[Dataset entries]
(** * CSORCA: Constant Speed Optimal Reciprocal Collision Avoidance

    A shallow embedding of [csorca.py] and the properties of its
    geometry predicates, conflict detector, exhaust-vector solver,
    half-plane generation, heading computation and simulation stepper.

    Numbers: the program computes with numpy float64 values.  They are
    modelled here by the real numbers [R] of the Standard Library, that
    is, by exact arithmetic: rounding, infinities and NaN are outside the
    model.  Where the program divides by zero numpy yields inf or nan,
    while the division of [R] yields a real number; the theorems that
    depend on the value of such a quotient carry the hypothesis that makes
    it well defined, the others compare expressions that the program
    evaluates in the same way on both sides.  Counters ([step], [alerts],
    [separation_losses]) are Python integers, modelled by [Z].

    State: the program mutates the aircraft of a list in place; the model
    passes the [Simulation] explicitly and updates the list by index.

    The numerical solver [scipy.optimize.minimize] is a library outside
    the program: it is a [Variable] of the section that embeds
    [Aircraft.compute_heading], and the program hands it the optimisation
    problem as a record.  The rendering ([Simulation.display]) does not
    change the state and is left out. *)

From Stdlib Require Import Reals Lra Lia ZArith.
From stdpp Require Import base list.

Open Scope R_scope.

(** ** Booleans of real comparisons *)

(** [x <= y] and [x < y] as the booleans the program branches on. *)
Definition Rleb (x y : R) : bool := if Rle_dec x y then true else false.
Definition Rltb (x y : R) : bool := if Rlt_dec x y then true else false.

(** Python's [int(b)] and the implicit [bool -> float] of [c1 * (a <= b)]. *)
Definition int_of_bool (b : bool) : Z := if b then 1%Z else 0%Z.
Definition float_of_bool (b : bool) : R := if b then 1 else 0.

(** ** Two-dimensional vectors ([np.array] of length 2) *)

Definition Vec : Type := (R * R)%type.

Definition vadd (a b : Vec) : Vec := (a.1 + b.1, a.2 + b.2).
Definition vsub (a b : Vec) : Vec := (a.1 - b.1, a.2 - b.2).
Definition vneg (a : Vec) : Vec := (- a.1, - a.2).
Definition vscale (k : R) (a : Vec) : Vec := (k * a.1, k * a.2).
(** [a / k] on arrays. *)
Definition vdiv (a : Vec) (k : R) : Vec := (a.1 / k, a.2 / k).
(** [a.dot(b)] *)
Definition dot (a b : Vec) : R := a.1 * b.1 + a.2 * b.2.
(** [np.linalg.norm(a)] *)
Definition norm (a : Vec) : R := sqrt (a.1 ^ 2 + a.2 ^ 2).
(** [np.linalg.det(np.array((a, b)))]: the matrix whose rows are [a], [b]. *)
Definition det (a b : Vec) : R := a.1 * b.2 - a.2 * b.1.

(** A 2x2 matrix given by its two rows, and [m.dot(v)]. *)
Definition Mat : Type := (Vec * Vec)%type.
Definition mdot (m : Mat) (v : Vec) : Vec := (dot m.1 v, dot m.2 v).

(** ** Some useful functions *)

(** Check if a point is inside the cone from A, directed by v1 and v2 and
    containing B. *)
Definition is_inside_the_cone (point pointA pointB v1 v2 : Vec) : bool :=
  let a_b := vsub pointB pointA in
  let a_point := vsub point pointA in
  let t1 := det a_point v1 * det a_b v1 in
  let t2 := det a_point v2 * det a_b v2 in
  Rleb 0 t1 && Rleb 0 t2.

(** Check if a point is inside a circle of center [center] and radius
    [radius]. *)
Definition is_inside_the_circle (point center : Vec) (radius : R) : bool :=
  Rleb ((center.1 - point.1) ^ 2 + (center.2 - point.2) ^ 2) (radius ^ 2).

(** ** Aircraft representation *)

(** A half-plane of [semi_plan] is the Python list [[c0, c1, threshold]]. *)
Definition SemiPlan : Type := list R.

Record Aircraft : Type := mkAircraft {
  position : Vec;
  trajectory : list Vec;
  heading : Vec;
  destination : Vec;
  semi_plan : list SemiPlan
}.

(** [Aircraft.__init__] *)
Definition new_aircraft (pos hd dest : Vec) : Aircraft :=
  mkAircraft pos [pos] hd dest [].

Definition set_heading (h : Vec) (a : Aircraft) : Aircraft :=
  mkAircraft (position a) (trajectory a) h (destination a) (semi_plan a).
Definition set_position (p : Vec) (a : Aircraft) : Aircraft :=
  mkAircraft p (trajectory a) (heading a) (destination a) (semi_plan a).
Definition set_trajectory (t : list Vec) (a : Aircraft) : Aircraft :=
  mkAircraft (position a) t (heading a) (destination a) (semi_plan a).
Definition set_semi_plan (sp : list SemiPlan) (a : Aircraft) : Aircraft :=
  mkAircraft (position a) (trajectory a) (heading a) (destination a) sp.

(** The class attributes [theta_max = np.radians(9)] and
    [theta_min = np.radians(-9)]; the program never calls
    [set_turning_rates], so they keep these values. *)
Definition radians (deg : R) : R := deg * PI / 180.
Definition theta_max : R := radians 9.
Definition theta_min : R := radians (-9).

(** The rotation matrix written out in [detect_conflict] as [r1] and in
    [compute_heading] as [r_max], [r_min]. *)
Definition rot (theta : R) : Mat :=
  ((cos theta, - sin theta), (sin theta, cos theta)).
(** The matrix written out in [detect_conflict] as [r2]. *)
Definition rot_inv (theta : R) : Mat :=
  ((cos theta, sin theta), (- sin theta, cos theta)).

(** [Aircraft.detect_conflict]: the conflict flag and the tuple
    [geom = (vr, a_t1, a_t2)]. *)
Definition detect_conflict (self other : Aircraft) (d tau : R)
  : bool * (Vec * Vec * Vec) :=
  let a_b := vsub (position other) (position self) in
  let ro := norm a_b in
  let vr := vsub (heading self) (heading other) in
  let theta := atan (d / ro) in
  let r1 := rot theta in
  let r2 := rot_inv theta in
  let a_t1 := mdot r1 a_b in
  let a_t2 := mdot r2 a_b in
  let geom := (vr, a_t1, a_t2) in
  let point := vadd (position self) vr in
  let conflict :=
    is_inside_the_cone point (position self) (position other) a_t1 a_t2
    && (is_inside_the_circle vr (vdiv a_b tau) (d / tau)
        || negb (is_inside_the_circle vr (0, 0) (a_b.1 / tau))) in
  (conflict, geom).

(** [Aircraft.exhaust_vector] (the c vector of [Durand, 2018]); the result
    is the blend [c1*(|c1| <= |c2|) + c2*(|c1| > |c2|)] of the source. *)
Definition exhaust_candidates (vr a_t1 a_t2 : Vec) : Vec * Vec :=
  let u1 := vscale (dot a_t1 vr / norm a_t1 ^ 2) a_t1 in
  let u2 := vscale (dot a_t2 vr / norm a_t2 ^ 2) a_t2 in
  (vsub u1 vr, vsub u2 vr).

Definition exhaust_vector (vr a_t1 a_t2 : Vec) : Vec :=
  let '(c1, c2) := exhaust_candidates vr a_t1 a_t2 in
  vadd (vscale (float_of_bool (Rleb (norm c1) (norm c2))) c1)
       (vscale (float_of_bool (Rltb (norm c2) (norm c1))) c2).

(** [list(c) + list([t])] *)
Definition half_plane (c : Vec) (t : R) : SemiPlan := [c.1; c.2; t].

> _Problem_:
Every line of the records containing the word "false" must appear in the answer.

> _Written answer_:
Definition Rleb (x y : R) : bool := if Rle_dec x y then true else false.
Definition Rltb (x y : R) : bool := if Rlt_dec x y then true else false.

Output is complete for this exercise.